- League: BBL
- Established: 2018
- Folded: 2020
- History: London City Royals (2018–2020)
- Arena: Crystal Palace NSC
- Capacity: 1,500
- Location: Crystal Palace, London
- Championships: 1 BBL Trophy
- Website: Official website

= London City Royals =

The London City Royals were a British professional basketball team, based in the Crystal Palace area of London, England. The team was founded in 2018, however despite big ambitions the team ceased trading less than two years later, during the 2019–20 season.

==History==
The team was established in July 2018 by businessman Jon Sawyer and London based basketball promoter Nhamo Shire, founder of the London School of Basketball.

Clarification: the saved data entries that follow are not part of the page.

(** The sum of the squared differences of the first [m] components, as the
    specification words it: one square per component, added in the order of
    the components. *)
Definition sum_sq_diff (P : platform) (m : nat) (x y : vector) : float :=
  fold_left add
    (map (fun i => pow2_value P (nth i x 0 - nth i y 0)%float) (seq 0 m))
    0%float.

(** Whether [eucl_dist] raises on two vectors, and the float it returns when
    it does not. *)
Definition raises (P : platform) (x y : vector) : bool :=
  match eucl_dist P x y with
  | Ok _ => false
  | Raise _ => true
  end.

Definition dist_value (P : platform) (x y : vector) : float :=
  match eucl_dist P x y with
  | Ok d => d
  | Raise _ => nan
  end.

(** The matrix of all pairwise distances, and whether the distance of some
    pair of rows raises. *)
Definition dist_matrix (P : platform) (X : dataset) : matrix :=
  map (fun xi => map (fun xj => dist_value P xi xj) X) X.

Definition raises_at (P : platform) (X : dataset) (p : nat * nat) : bool :=
  match X !! p.1, X !! p.2 with
  | Some xi, Some xj => raises P xi xj
  | _, _ => false
  end.

Definition overflowing (P : platform) (X : dataset) : bool :=
  existsb (raises_at P X)
          (range (length X) ≫= fun i => pair i <$> range (length X)).

(** The row [np.sqrt(np.sum((xi - X) ** 2, axis=-1))] that [task_3] assigns
    for [xi = X[i]]. *)
Definition np_row (P : platform) (xi : vector) (X : dataset) : vector :=
  np_sqrt (np_sum_rows P (np_square (np_sub_rows xi X))).

(** The columns a thread of row [i] writes before an exception ends it,
    and the cells a list of threads has still to write. *)
Fixpoint ok_prefix (P : platform) (X : dataset) (i : nat) (js : list nat)
  : list nat :=
  match js with
  | [] => []
  | j :: js' => if raises_at P X (i, j) then [] else j :: ok_prefix P X i js'
  end.

Definition to_write (P : platform) (X : dataset) (ths : list thread)
  : list (nat * nat) :=
  ths ≫= fun th => pair th.1 <$> ok_prefix P X th.1 th.2.

(** What the threads of cells 21 and 25 keep true while they run, [W]
    being the cells to write at the start and [D0] the matrix at the start:
    the matrix is square, every thread writes in range and only cells of
    [W], each cell of [W] either holds its distance already or is still to
    be written by some thread, and every other cell is as it was. *)
Definition threads_inv (P : platform) (X : dataset) (W : list (nat * nat))
    (D0 : matrix) (st : list thread * matrix) : Prop :=
  square (length X) st.2 /\
  (forall i js, (i, js) ∈ st.1 ->
     i < length X /\ forall j, j ∈ js -> j < length X) /\
  (forall c, c ∈ to_write P X st.1 -> c ∈ W) /\
  (forall i j, i < length X -> j < length X ->
     if decide ((i, j) ∈ W)
     then cell st.2 i j = cell (dist_matrix P X) i j
          \/ (i, j) ∈ to_write P X st.1
     else cell st.2 i j = cell D0 i j).

(** * Properties *)

(** ** The error monad and loops *)

Lemma bind_Ok {A B} (a : A) (k : A -> result B) : (Ok a ≫= k) = k a.
Proof. reflexivity. Qed.

Lemma for_app {I S} (l1 l2 : list I) (body : I -> S -> result S) (s : S) :
  for_ (l1 ++ l2) body s = (s' ← for_ l1 body s; for_ l2 body s').
Proof.
  revert s. induction l1 as [|i l1 IH]; intros s; simpl; [reflexivity|].
  destruct (body i s) as [s'|e]; simpl; [apply IH | reflexivity].
Qed.

(** A loop whose body cannot fail is a left fold. *)
Lemma for_pure {I S} (l : list I) (body : I -> S -> result S)
    (f : S -> I -> S) (Q : S -> Prop) (s : S) :
  (forall i s, i ∈ l -> Q s -> body i s = Ok (f s i) /\ Q (f s i)) ->
  Q s ->
  for_ l body s = Ok (foldl f s l) /\ Q (foldl f s l).
Proof.
  revert s. induction l as [|i l IH]; intros s Hb Hs; simpl; [done|].
  destruct (Hb i s) as [-> Hs']; [left | done |]. simpl.
  apply IH; [|done]. intros i' s'' Hi'. apply Hb. by right.
Qed.

Lemma for_fmap {I J S} (f : I -> J) (l : list I) (body : J -> S -> result S) s :
  for_ (f <$> l) body s = for_ l (fun i => body (f i)) s.
Proof.
  revert s. induction l as [|i l IH]; intros s; simpl; [done|].
  destruct (body (f i) s); simpl; [apply IH | done].
Qed.

(** Nested loops over rows and columns visit the pairs of the flattened
    list. *)
Lemma for_nested {B S} (row_of : B -> nat) (cols : B -> list nat)
    (body : nat * nat -> S -> result S) (blocks : list B) (s : S) :
  for_ blocks (fun b s => for_ (cols b) (fun j s => body (row_of b, j) s) s) s
  = for_ (blocks ≫= fun b => pair (row_of b) <$> cols b) body s.
Proof.
  revert s. induction blocks as [|b blocks IH]; intros s; [done|].
  cbn [for_ mbind list_bind]. rewrite for_app, for_fmap.
  destruct (for_ (cols b) _ s); simpl; [apply IH | done].
Qed.

(** ** Facts of binary64 arithmetic *)

Section float_facts.
Local Open Scope float_scope.

(** Rounding keeps the sign. *)
Lemma binary_round_aux_sign prec emax s m e l :
  match binary_round_aux prec emax s m e l with
  | S754_zero s' | S754_infinity s' | S754_finite s' _ _ => s' = s
  | S754_nan => True
  end.
Proof.
  unfold binary_round_aux.
  destruct (shr_fexp prec emax m e l) as [mrs' e'].
  destruct (shr_fexp prec emax _ e' loc_Exact) as [mrs'' e''].
  destruct (shr_m mrs'') as [|p|p]; try done.
  by destruct (Z.leb e'' _).
Qed.

Lemma not_negative_round_aux prec emax m e l :
  not_negative (binary_round_aux prec emax false m e l).
Proof.
  pose proof (binary_round_aux_sign prec emax false m e l) as H.
  by destruct (binary_round_aux prec emax false m e l).
Qed.

Lemma not_negative_round prec emax m e :
  not_negative (binary_round prec emax false m e).
Proof.
  unfold binary_round. destruct (shl_align m e _) as [mz ez].
  apply not_negative_round_aux.
Qed.

Lemma not_negative_SFadd prec emax x y :
  not_negative x -> not_negative y -> not_negative (SFadd prec emax x y).
Proof.
  destruct x as [sx|sx| |sx mx ex], y as [sy|sy| |sy my ey]; simpl;
    intros Hx Hy; subst; try done.
  - by destruct sx, sy.
  - unfold binary_normalize. simpl. apply not_negative_round.
Qed.

Lemma not_negative_add x y :
  not_negative (Prim2SF x) -> not_negative (Prim2SF y) ->
  not_negative (Prim2SF (x + y)).
Proof. rewrite add_spec. apply not_negative_SFadd. Qed.

Lemma not_negative_sqrt x : not_negative (Prim2SF (sqrt x)).
Proof.
  rewrite sqrt_spec. unfold SF64sqrt.
  destruct (Prim2SF x) as [sx|sx| |sx mx ex]; simpl; try done.
  - by destruct sx.
  - destruct sx; [done|].
    destruct (SFsqrt_core_binary prec emax (Z.pos mx) ex) as [[mz ez] lz].
    apply not_negative_round_aux.
Qed.

(** Python's [v < 0] is false exactly on the floats that are not
    negative. *)
Lemma not_negative_ltb x : not_negative (Prim2SF x) <-> (x <? 0) = false.
Proof.
  rewrite FloatAxioms.ltb_spec. change (Prim2SF 0) with (S754_zero false).
  unfold SFltb. destruct (Prim2SF x) as [s|s| |s m e]; simpl; try done.
  - by destruct s.
  - by destruct s.
Qed.

(** Python's [0 <= v] is true on them, nan apart. *)
Lemma not_negative_leb x :
  not_negative (Prim2SF x) -> (0 <=? x) = true \/ is_nan x = true.
Proof.
  intros H. unfold is_nan.
  rewrite FloatAxioms.leb_spec, FloatAxioms.eqb_spec.
  change (Prim2SF 0) with (S754_zero false).
  unfold SFleb, SFeqb.
  destruct (Prim2SF x) as [s|s| |s m e]; simpl in *; subst; auto.
Qed.

(** [x - y] and [y - x] differ in sign at most. *)
Lemma SFabs_round_aux prec emax s s' m e l :
  SFabs (binary_round_aux prec emax s m e l)
  = SFabs (binary_round_aux prec emax s' m e l).
Proof.
  unfold binary_round_aux.
  destruct (shr_fexp prec emax m e l) as [mrs' e'].
  destruct (shr_fexp prec emax _ e' loc_Exact) as [mrs'' e''].
  destruct (shr_m mrs'') as [|p|p]; try done.
  by destruct (Z.leb e'' _).
Qed.

Lemma SFabs_normalize_opp prec emax m e sz :
  SFabs (binary_normalize prec emax (- m) e sz)
  = SFabs (binary_normalize prec emax m e sz).
Proof.
  destruct m as [|p|p]; simpl; try done; unfold binary_round;
    destruct (shl_align p e _) as [mz ez]; apply SFabs_round_aux.
Qed.

Lemma SFabs_SFsub_sym prec emax x y :
  SFabs (SFsub prec emax x y) = SFabs (SFsub prec emax y x).
Proof.
  destruct x as [sx|sx| |sx mx ex], y as [sy|sy| |sy my ey]; simpl; try done.
  - by destruct sx, sy.
  - by destruct sx, sy.
  - rewrite (Z.min_comm ey ex).
    rewrite <- SFabs_normalize_opp. f_equal. f_equal. lia.
Qed.

Lemma abs_sub_sym x y : abs (x - y) = abs (y - x).
Proof.
  apply Prim2SF_inj. rewrite !abs_spec, !sub_spec. apply SFabs_SFsub_sym.
Qed.

(** A finite float minus itself is [+0.0]. *)
Lemma is_finite_SF x :
  is_finite x = true ->
  match Prim2SF x with
  | S754_zero _ | S754_finite _ _ _ => True
  | _ => False
  end.
Proof.
  unfold is_finite, is_nan, is_infinity.
  rewrite !FloatAxioms.eqb_spec, abs_spec.
  change (Prim2SF infinity) with (S754_infinity false).
  destruct (Prim2SF x) as [s|[]| |s m e]; simpl; try done.
Qed.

Following the withdrawal of Leeds Force earlier in the summer, the Royals became the 12th member of the league and the second London based franchise along with London Lions, with the Royals being based at Lions' former home venue, the Crystal Palace National Sports Centre.

In its inaugural season, the Royals invested heavily in a playing roster that included Great Britain internationals Matthew Bryan-Amaning and Ashley Hamilton. The team was led by former BBL player Jay Williams, secured their first silverware early in the club's fledgling existence, winning the BBL Trophy after defeating city rivals London Lions 90–82 in the first ever BBL final to be decided after overtime. Overall, the star-studded team's fortunes were mixed, with a First Round cup exit to Worcester Wolves, and a fourth place finish in the league, before losing out comfortably in the Playoff final to Leicester Riders.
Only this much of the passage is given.